Building a larger project

This file attempts to explain how to build a larger project with dependencies on other repositories and other code written by you.

First thoughts

We need to have a general idea of what we want to be in this repository vs. imported and used in this repository. Initially, we need an entry point. Typically we use a single entry point file that accepts arguments and keywords to allow driving the process. This folder contains a file main_example.py that serves this purpose.
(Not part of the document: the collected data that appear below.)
(* ===== verification/ZsetProofs.v ===== *)
(** * zset.cpp keeps a set of (score, name) tuples, sorted and indexed by name

    [ztree] relates the AVL side of a sorted set to an abstract tree whose
    nodes are sorted by tuple; [zset_rep] adds the hash index.  The abstract
    value of a set is the list of its tuples ([zview]). *)

From Stdlib Require Import Sorting.Sorted.
From S2P Require Import Prelude Common Avl AvlTree AvlProofs Hashtable HashtableProofs KeyedNodes Zset Spec.
Local Open Scope Z_scope.

Implicit Types (z : zstore) (zs : ZSet) (T : tree).

(** The tuple of a node. *)
Definition tup z (p : ptr) : tuple := from_option (fun d => (score d, name d)) (0, []) (zdata z !! p).

Definition zview z (l : list ptr) : list tuple := tup z <$> l.

Definition tlt (a b : tuple) : Prop := tuple_ltb a b = true.

#[export] Instance tlt_trans : Transitive tlt.
Proof. intros a b c. apply tuple_ltb_trans. Qed.

#[export] Instance tlt_irrefl : Irreflexive tlt.
Proof. intros a. unfold complement, tlt. by rewrite tuple_ltb_irrefl. Qed.

(** A node with a name and a number for a score. *)
Definition zlive z (p : ptr) : Prop :=
  exists d, zdata z !! p = Some d /\ dbl_isnan (score d) = false.

Lemma zless_spec z p sc nm :
  zlive z p -> dbl_isnan sc = false -> zless z p sc nm = Some (tuple_ltb (tup z p) (sc, nm)).
Proof.
  intros (d & Hd & Hn) Hs. unfold zless, tup, tuple_ltb. rewrite Hd. cbn [mbind option_bind from_option fst snd].
  unfold dbl_eqb, dbl_ltb. rewrite Hn, Hs. cbn [negb andb].
  destruct (dbl_key (score d) =? dbl_key sc); [|done]. cbn [negb].
  destruct (memcmp_lex (name d) nm) as (rv & Hm & Hl). rewrite Hm. cbn [mbind option_bind].
  rewrite <- Hl. by destruct (negb (rv =? 0)).
Qed.

Lemma zless_node_spec z p q :
  zlive z p -> zlive z q -> zless_node z p q = Some (tuple_ltb (tup z p) (tup z q)).
Proof.
  intros Hp Hq. unfold zless_node. pose proof Hq as (d & Hd & Hn).
  rewrite Hd. cbn [mbind option_bind]. rewrite zless_spec by done. unfold tup at 3. by rewrite Hd.
Qed.

(** ** The tree side *)

Record ztree z (r : option ptr) T : Prop := {
  zt_rep : tree_rep (trees z) None T;
  zt_root : r = root T;
  zt_balanced : balanced T;
  zt_nodup : NoDup (inorder T);
  zt_live : forall p, p ∈ inorder T -> zlive z p;
  zt_sorted : StronglySorted tlt (zview z (inorder T));
  zt_size : tsize T < 2 ^ 32 - 1
}.

Lemma zview_app z l k : zview z (l ++ k) = zview z l ++ zview z k.
Proof. apply fmap_app. Qed.

Lemma zview_cons z p l : zview z (p :: l) = tup z p :: zview z l.
Proof. done. Qed.

Lemma elem_of_zview z l t : t ∈ zview z l <-> exists p, p ∈ l /\ t = tup z p.
Proof. unfold zview. rewrite list_elem_of_fmap. naive_solver. Qed.

(** ** Searching *)

Lemma aloc_read_spec m c t :
  ctx_rep m c (root t) -> aloc_read m (root (plug c t)) (ctx_slot c) = Some (root t).
Proof.
  destruct c as [|f c]; [done|]. intros [Hf _].
  destruct f; destruct Hf as ((h & n & Hi) & _); simpl; by rewrite Hi.
Qed.

(** The search ends in the leaf between the smaller and the greater nodes. *)
Lemma tree_search_spec z node t : forall c fuel,
  tree_rep (trees z) None (plug c t) ->
  (forall p, p ∈ inorder t -> zlive z p) -> zlive z node ->
  StronglySorted tlt (zview z (inorder t)) -> (length (inorder t) <= fuel)%nat ->
  exists c', tree_search fuel z (root (plug c t)) node (ctx_par c) (ctx_slot c) =
      Some (ctx_par c', ctx_slot c') /\ plug c t = plug c' Leaf /\
    exists a b, before c' = before c ++ a /\ after c' = b ++ after c /\
      (forall p, p ∈ a -> ~ tlt (tup z node) (tup z p)) /\ (forall p, p ∈ b -> tlt (tup z node) (tup z p)).
Proof.
  induction t as [|l IHl i r IHr]; intros c fuel Hrep Hlive Hnode Hsort Hfuel;
    pose proof (proj1 (tree_rep_plug _ _ _) Hrep) as (Ht & Hc%ctx_exact_rep).
  - exists c. pose proof (aloc_read_spec _ _ _ Hc) as Hr. split; [|split; [done|]].
    + destruct fuel; cbn [tree_search]; rewrite Hr; done.
    + exists [], []. rewrite app_nil_r. split_and!; [done..|set_solver|set_solver].
  - cbn [inorder] in Hlive, Hsort, Hfuel. rewrite length_app in Hfuel. cbn [length] in Hfuel.
    destruct fuel as [|fuel]; [lia|]. cbn [tree_search]. rewrite (aloc_read_spec _ _ _ Hc).
    cbn [root mbind option_bind]. rewrite zless_node_spec by (done || (apply Hlive; set_solver)).
    cbn [mbind option_bind]. rewrite zview_app in Hsort. change (zview z (i :: inorder r)) with
      (tup z i :: zview z (inorder r)) in Hsort.
    apply sorted_app in Hsort as (Hsl & [Hsr Hir]%StronglySorted_inv & Hlr).
    destruct (tuple_ltb (tup z node) (tup z i)) eqn:Hb.
    + destruct (IHl (InL i r :: c) fuel) as (c' & E & Hp & a & b & Ha & Hbb & Hna & Hnb);
        [done|intros; apply Hlive; set_solver|done|done|lia|].
      exists c'. split; [exact E|]. split; [done|]. exists a, (b ++ i :: inorder r).
      cbn [before after] in Ha, Hbb. split_and!; [done|by rewrite Hbb, <- app_assoc|done|].
      intros p [Hp'|[->|Hp']%elem_of_cons]%elem_of_app; [by apply Hnb|done|].
      etrans; [exact Hb|]. rewrite Forall_forall in Hir. apply Hir, elem_of_zview. eauto.
    + destruct (IHr (InR l i :: c) fuel) as (c' & E & Hp & a & b & Ha & Hbb & Hna & Hnb);
        [done|intros; apply Hlive; set_solver|done|done|lia|].
      exists c'. split; [exact E|]. split; [done|]. exists (inorder l ++ [i] ++ a), b.
      cbn [before after] in Ha, Hbb. split_and!; [|done| |done].
      * rewrite Ha. by rewrite <- !app_assoc.
      * unfold tlt in *. intros p [Hp'|[->|Hp']%elem_of_cons]%elem_of_app Hlt.
        -- rewrite (tuple_ltb_trans (tup z node) (tup z p) (tup z i)) in Hb; [done|done|].
           apply Hlr; [apply elem_of_zview; eauto|set_solver].
        -- by rewrite Hb in Hlt.
        -- by eapply Hna.
Qed.

(** ** Inserting in the tree *)

Lemma zlive_frame z z' p : zdata z' !! p = zdata z !! p -> zlive z p -> zlive z' p.
Proof. unfold zlive. by intros ->. Qed.

Lemma zview_frame z z' l :
  (forall p, p ∈ l -> zdata z' !! p = zdata z !! p) -> zview z' l = zview z l.
Proof.
  intros H. apply list_fmap_ext. intros i p Hp. unfold tup. rewrite H; [done|].
  by eapply list_elem_of_lookup_2.
Qed.

(** ** The abstract operations on a sorted list *)

Lemma zput_middle t a b :
  (forall u, u ∈ a -> tlt u t) -> (forall u, u ∈ b -> tlt t u) -> zput t (a ++ b) = a ++ t :: b.
Proof.
  intros Ha Hb. induction a as [|u a IH]; cbn [app zput].
  - destruct b as [|u b]; [done|]. cbn [zput]. rewrite tuple_ltb_asym; [done|]. apply Hb. set_solver.
  - rewrite (Ha u) by set_solver. f_equal. apply IH. set_solver.
Qed.

Lemma zdel_absent nm l : nm ∉ l.*2 -> zdel nm l = l.
Proof.
  intros H. unfold zdel. induction l as [|t l IH]; [done|]. rewrite fmap_cons, elem_of_cons in H.
  rewrite filter_cons_True by naive_solver. f_equal. apply IH. tauto.
Qed.

Lemma zdel_middle t a b : NoDup (a ++ t :: b).*2 -> zdel t.2 (a ++ t :: b) = a ++ b.
Proof.
  rewrite fmap_app, fmap_cons. intros Hn. rewrite <- Permutation_middle in Hn.
  apply NoDup_cons in Hn as [Hn _]. rewrite elem_of_app in Hn.
  unfold zdel. rewrite filter_app, filter_cons_False by naive_solver.
  fold (zdel t.2 a) (zdel t.2 b). rewrite !zdel_absent by tauto. done.
Qed.

Lemma zfind_middle t a b : NoDup (a ++ t :: b).*2 -> zfind t.2 (a ++ t :: b) = Some t.
Proof.
  rewrite fmap_app, fmap_cons. intros Hn. rewrite <- Permutation_middle in Hn.
  apply NoDup_cons in Hn as [Hn _]. rewrite elem_of_app in Hn.
  unfold zfind. rewrite filter_app, (filter_cons_True _ _ b) by done.
  assert (filter (fun u : tuple => u.2 = t.2) a = []) as ->; [|done].
  induction a as [|u a IH]; [done|]. rewrite filter_cons_False; [apply IH|]; rewrite fmap_cons, elem_of_cons in Hn; naive_solver.
Qed.

Lemma zfind_absent nm l : nm ∉ l.*2 -> zfind nm l = None.
Proof.
  intros H. unfold zfind. induction l as [|t l IH]; [done|]. rewrite fmap_cons, elem_of_cons in H.
  rewrite filter_cons_False by naive_solver. apply IH. tauto.
Qed.

(** ** Inserting into the tree *)

Record tree_inserted z zs T node (z' : zstore) (zs' : ZSet) T' : Prop := {
  ti_tree : exists t', z' = with_trees t' z /\ same_off ({[node]} ∪ nodes T) (trees z) t' /\
    dom t' = dom (trees z) /\ zs' = mkZSet (root T') (zhmap zs);
  ti_rep : ztree z' (zroot zs') T';
  ti_perm : inorder T' ≡ₚ node :: inorder T;
  ti_view : zview z (inorder T') = zput (tup z node) (zview z (inorder T))
}.

(** A tuple put between those before it and those after it. *)
Lemma zview_put z a node b :
  (forall p, p ∈ a -> tlt (tup z p) (tup z node)) -> (forall p, p ∈ b -> tlt (tup z node) (tup z p)) ->
  zview z (a ++ node :: b) = zput (tup z node) (zview z (a ++ b)).
Proof.
  intros Ha Hb. rewrite !zview_app, zview_cons, zput_middle; [done|..];
    intros u (p & Hp & ->)%elem_of_zview; auto.
Qed.

Lemma sorted_put t a b :
  (forall u, u ∈ a -> tlt u t) -> (forall u, u ∈ b -> tlt t u) ->
  StronglySorted tlt (a ++ b) -> StronglySorted tlt (a ++ t :: b).
Proof.
  intros Ha Hb (H1 & H2 & H12)%sorted_app. apply sorted_app. split_and!; [done| |].
  - constructor; [done|]. by apply Forall_forall.
  - intros x y Hx [->|Hy]%elem_of_cons; auto.
Qed.

(** The end of a search path is between the smaller nodes and the greater. *)
Lemma path_order z l node :
  (tup z node).2 ∉ (zview z l).*2 ->
  (forall p, p ∈ l -> tlt (tup z node) (tup z p) -> False) -> forall p, p ∈ l -> tlt (tup z p) (tup z node).
Proof.
  intros Hname Hno p Hp. destruct (tuple_ltb (tup z p) (tup z node)) eqn:El; [done|].
  destruct (tuple_ltb (tup z node) (tup z p)) eqn:El2; [by exfalso; eapply Hno|].
  exfalso. apply Hname. rewrite <- (tuple_ltb_total _ _ El El2). apply list_elem_of_fmap_2, elem_of_zview. eauto.
Qed.

Lemma tree_insert_spec z zs T node :
  ztree z (zroot zs) T -> node ∉ inorder T -> trees z !! node = Some avl_init -> zlive z node ->
  (tup z node).2 ∉ (zview z (inorder T)).*2 -> tsize T + 1 < 2 ^ 32 - 1 ->
  exists z' zs' T', tree_insert z zs node = Some (z', zs') /\ tree_inserted z zs T node z' zs' T'.
Proof.
  intros [Hrep Hroot Hbal Hnd Hlive Hsort _] Hn Hinit Hnode Hname Hsize.
  assert (Hfuel : (length (inorder T) <= size (trees z))%nat).
  { apply nodes_length_le; [done|]. intros i. by apply tree_rep_dom with None. }
  destruct (tree_search_spec z node T [] (size (trees z)) Hrep Hlive Hnode Hsort Hfuel)
    as (c & E & Hp & a & b & Ha & Hb & Hna & Hnb).
  cbn [plug ctx_par ctx_slot before after app] in E, Hp, Ha, Hb. rewrite app_nil_r in Hb. subst a b.
  assert (HT : inorder T = before c ++ after c) by (rewrite Hp, inorder_plug; done).
  pose proof Hrep as Hrepc. pose proof Hnd as Hndc. pose proof Hbal as Hbalc. pose proof Hn as Hnc. pose proof Hsize as Hszc.
  rewrite Hp in Hrepc, Hndc, Hbalc, Hnc, Hszc.
  destruct (tree_attach (trees z) c node Hrepc Hndc Hbalc Hnc Hinit Hszc)
    as (m1 & loc & m2 & m3 & T' & E1 & E2 & E3 & Hrep' & Hbal' & HT' & Ho & Hd).
  unfold tree_insert. rewrite Hroot, E, bind_Some_l, Hp, E1, bind_Some_l, E2, bind_Some_l, E3, bind_Some_l.
  assert (Hlt : forall p, p ∈ before c -> tlt (tup z p) (tup z node)).
  { apply path_order; [|done]. rewrite HT, zview_app, fmap_app in Hname. set_solver. }
  exists (with_trees m3 z), (mkZSet (root T') (zhmap zs)), T'. split; [done|]. rewrite <- Hp in Ho |- *. split.
  - by exists m3.
  - cbn [zroot]. split; try done.
    + rewrite HT', <- Permutation_middle, <- HT. by apply NoDup_cons.
    + intros p. rewrite HT', elem_of_app, elem_of_cons. intros [?|[->|?]]; [|done|];
        apply (Hlive p); rewrite HT; set_solver.
    + change (zview (with_trees m3 z)) with (zview z). rewrite HT', zview_app. rewrite HT, zview_app in Hsort.
      apply sorted_put; [..|done]; intros u (p & Hpp & ->)%elem_of_zview; auto.
    + unfold tsize. rewrite HT'. unfold tsize in Hsize. rewrite HT in Hsize. rewrite !length_app in *.
      cbn [length]. lia.
  - by rewrite HT', HT, Permutation_middle.
  - rewrite HT', HT. by apply zview_put.
Qed.

(** ** Detaching from the tree *)

Lemma avl_del_ztree z r T p :
  ztree z r T -> p ∈ inorder T ->
  exists t' T' a b, avl_del (trees z) p = Some (t', root T') /\
    ztree (with_trees t' z) (root T') T' /\ inorder T = a ++ p :: b /\ inorder T' = a ++ b /\
    same_off (nodes T) (trees z) t' /\ dom t' = dom (trees z).
Proof.
  intros [Hrep Hroot Hbal Hnd Hlive Hsort Hsize] Hp.
  destruct (tree_detach (trees z) T p Hrep Hnd Hbal Hsize Hp) as (t' & T' & a & b & E & Hrep' & Hbal' & HT & HT' & Ho & Hd).
  exists t', T', a, b. split_and!; try done. rewrite HT in Hnd, Hlive, Hsort. split; try done.
  - rewrite HT'. rewrite <- Permutation_middle in Hnd. by apply NoDup_cons in Hnd as [_ ?].
  - intros q Hq. apply (Hlive q). rewrite HT', elem_of_app in Hq. rewrite elem_of_app, elem_of_cons. tauto.
  - change (zview (with_trees t' z)) with (zview z). rewrite HT', zview_app. rewrite zview_app, zview_cons in Hsort.
    apply sorted_app in Hsort as (H1 & [H2 _]%StronglySorted_inv & H3). apply sorted_app.
    split_and!; [done|done|]. intros x y Hx Hy. apply H3; [done|]. by apply elem_of_cons; right.
  - unfold tsize in *. rewrite HT'. rewrite HT in Hsize. rewrite !length_app in *. cbn [length] in Hsize. lia.
Qed.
Explaining the main program

The file uses argparse to accept and understand arguments and keywords provided on the command line. We can see what options are available by using the -h or --help option. It will print a help menu and exit.

./main_example.py -h

Running this program will interpret the arguments and keywords and execute. For example:

./main_example.py one -f 1.2 -l eggs spam

args: Namespace(argument='one', true_false_keyword=True, keyword=None, float_keyword=1.2, keyword_list=['eggs', 'spam'])
This is the keyword 'keyword' = 'None'. It has a value even when not set.

You set --float_keyword to '1.2'. Did you provide the number with decimal precision or did it get upconverted?

You set --keyword_list to ['eggs', 'spam']. Notice how it prints as a list even when you provide only one value. It expects and makes a list.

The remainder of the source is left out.